The decoupled training separates feature representation learning from classifier training, allowing targeted adjustments at the classifier level. Performance is evaluated using accuracy, F1-score, precision, recall. Results show that Reweight improves tail-class recall but lower head-class recall, whereas decoupling combined with advanced loss functions significantly improves both precision and recall across head and tail classes, with Modified Cross-Entropy achieving the highest overall accuracy of 93.78%. This project demonstrates that decoupled training with advanced loss functions effectively address the class imbalance problem in the CIFAR10-LT dataset and improving classification accuracy of EfficientNet-B0.
The project focuses on reproducing the EfficientNet-B0 model using the CIFAR10-LT dataset, addressing the class imbalance problem in the CIFAR10-LT dataset and improving the classification accuracy of EfficientNet-B0 baseline model. The baseline model source code was provided, with fixed hyperparameters for training:
Learning rate: 1e-4
Weight decay: 0.9999
Number of epochs: 30
Batch size: 128
The EfficientNet-B0 was reproduced using the CIFAR10-LT dataset. The EfficientNet-B0 baseline model achieved an overall accuracy of 84.15% on the CIFAR10-LT dataset. While this looks reasonably strong at first, per-class metrics shows several class imbalance and difficulty in performance. Figure 1 shows Confusion Matrix for baseline model. The square with darker blue shade shows higher recall ( 90%) while the one with lighter shade shows lower recall (70%).
This ensures that during training, each class is sampled with equal probability regardless of how many samples it actually has, preventing the model from being biased toward head classes. To achieve this, the modified model extracted all class labels from the dataset and used a Counter to calculate how many samples belonged to each class.
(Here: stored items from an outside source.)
(* ===== verification/SnapshotExamples.v ===== *)
(** * Snapshots on a concrete state

    A codec with the law of the CBOR interface: a numbering of snapshots,
    written in binary. *)
From S2P Require Import Prelude Digest Env Config State Disk Accounting Snapshot SnapshotUsage.
From S2P Require Import SnapshotRoundtrip SnapshotLoad Eviction EvictionExamples.

#[export] Instance TagEntry_countable_dec : EqDecision TagEntry.
Proof. solve_decision. Defined.
#[export] Instance ManifestEntry_eq_dec : EqDecision ManifestEntry.
Proof. solve_decision. Defined.
#[export] Instance BlobEntry_eq_dec : EqDecision BlobEntry.
Proof. solve_decision. Defined.
#[export] Instance RedisEntryEntry_eq_dec : EqDecision RedisEntryEntry.
Proof. solve_decision. Defined.
#[export] Instance Snapshot_eq_dec : EqDecision Snapshot.
Proof. solve_decision. Defined.

#[export] Instance TagEntry_countable : Countable TagEntry :=
  inj_countable' (fun t => (te_repo t, te_reference t, te_digest t))
    (fun '(a, b, c) => mkTagEntry a b c) ltac:(by intros []).
#[export] Instance ManifestEntry_countable : Countable ManifestEntry :=
  inj_countable' (fun m => (me_digest m, me_media_type m, me_last_used m, me_content m, me_evicted m))
    (fun '(a, b, c, d, e) => mkManifestEntry a b c d e) ltac:(by intros []).
#[export] Instance BlobEntry_countable : Countable BlobEntry :=
  inj_countable' (fun b => (be_digest b, be_media_type b, be_size b, be_last_accessed b, be_id b, be_content b))
    (fun '(a, b, c, d, e, f) => mkBlobEntry a b c d e f) ltac:(by intros []).
#[export] Instance RedisEntryEntry_countable : Countable RedisEntryEntry :=
  inj_countable' (fun r => (re_key r, re_id r, re_value r, re_last_accessed r, re_size r))
    (fun '(a, b, c, d, e) => mkRedisEntryEntry a b c d e) ltac:(by intros []).
#[export] Instance Snapshot_countable : Countable Snapshot :=
  inj_countable' (fun s => (sn_version s, sn_tags s, sn_manifests s, sn_blobs s, sn_redis_entries s, sn_next_id s))
    (fun '(a, b, c, d, e, f) => mkSnapshot a b c d e f) ltac:(by intros []).

Fixpoint bits_of (p : positive) : bytes :=
  match p with xH => [] | xO p => "0"%char :: bits_of p | xI p => "1"%char :: bits_of p end.
Fixpoint of_bits (b : bytes) : positive :=
  match b with
  | [] => xH
  | c :: b => if decide (c = "1"%char) then xI (of_bits b) else xO (of_bits b)
  end.
Lemma of_bits_of p : of_bits (bits_of p) = p.
Proof. induction p as [p IH|p IH|]; simpl; by rewrite ?IH. Qed.

#[export, refine] Instance toy_cbor : Cbor := {|
  into_writer sn := Some (bits_of (encode sn));
  from_reader b := decode (of_bits b)
|}.
Proof. intros sn b [= <-]. by rewrite of_bits_of, decode_encode. Defined.

(** ** The theorems at a small cache *)
Definition saved : State := (save io_fine example_state).1.

Lemma example_save : save io_fine example_state = (saved, true).
Proof.
  assert (H : (save io_fine example_state).2 = true) by (vm_compute; reflexivity).
  unfold saved. destruct (save io_fine example_state). simpl in *. by subst.
Qed.

Lemma example_files : blob_files_ok example_state.
Proof.
  intros d id n mt la Hd. exfalso.
  assert (H : map_Forall (fun _ b => match b with Blob.OnDisk _ _ _ _ => false | _ => true end = true)
    (blobs example_state)) by by_decide.
  discriminate (H d _ Hd).
Qed.

Lemma snapshot_roundtrip_witness :
  exists s2, load_or_wipe io_fine (State_new (config example_state) 200000 (disk saved)) = (s2, true) /\
    stored s2 (OBlob (dg "b")) = Some (filled 2000 "b") /\
    stored s2 (ORedis $"key-two") = Some (filled 30 "y").
Proof.
  destruct (snapshot_roundtrip io_fine io_fine 200000 example_state saved example_ids example_files
    example_save ltac:(done)) as (s2 & Hl & _ & _ & _ & _ & _ & Hs & _).
  exists s2. split; [exact Hl|]. split.
  - rewrite (proj1 (Hs _)). by vm_compute.
  - rewrite (proj1 (Hs _)). by vm_compute.
Defined.

Lemma cold_start_is_empty_witness :
  redis_entries (load_or_wipe io_fine example_state).1 = ∅.
Proof.
  apply (cold_start_is_empty io_fine example_state). by vm_compute.
Defined.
It then assigned each class a weight inversely proportional to its frequency, meaning that tail classes received higher weights.
Every sample in the dataset was assigned its corresponding class weight, and the model used torch.utils.data.WeightedRandomSampler to sample data points based on these weights, thereby improving the representation of tail classes during training.
The EfficientNet-B0 with reweight technique achieved an overall accuracy of 85.82%, an increase of 1.59% from baseline model and weighted average F1-score of 85.84%,increase by 1.66% compared to baseline model. The confusion norm with reweight technique is shown in Figure 2 and the performance metrics with reweight is shown in Table 2. Comparison of Figures 1 and 2 shows that the reweight technique fixes the class imbalance by increasing the recall in some of the tail classes with darker shade in the last few squares.
To reduce the effect of class imbalance and separate representation learning from classification bias, a two-stage decoupled training strategy was adopted. The idea is to first train the model end-to-end to learn strong visual representations, and then freeze the backbone while retraining only the classifier using different advanced loss functions.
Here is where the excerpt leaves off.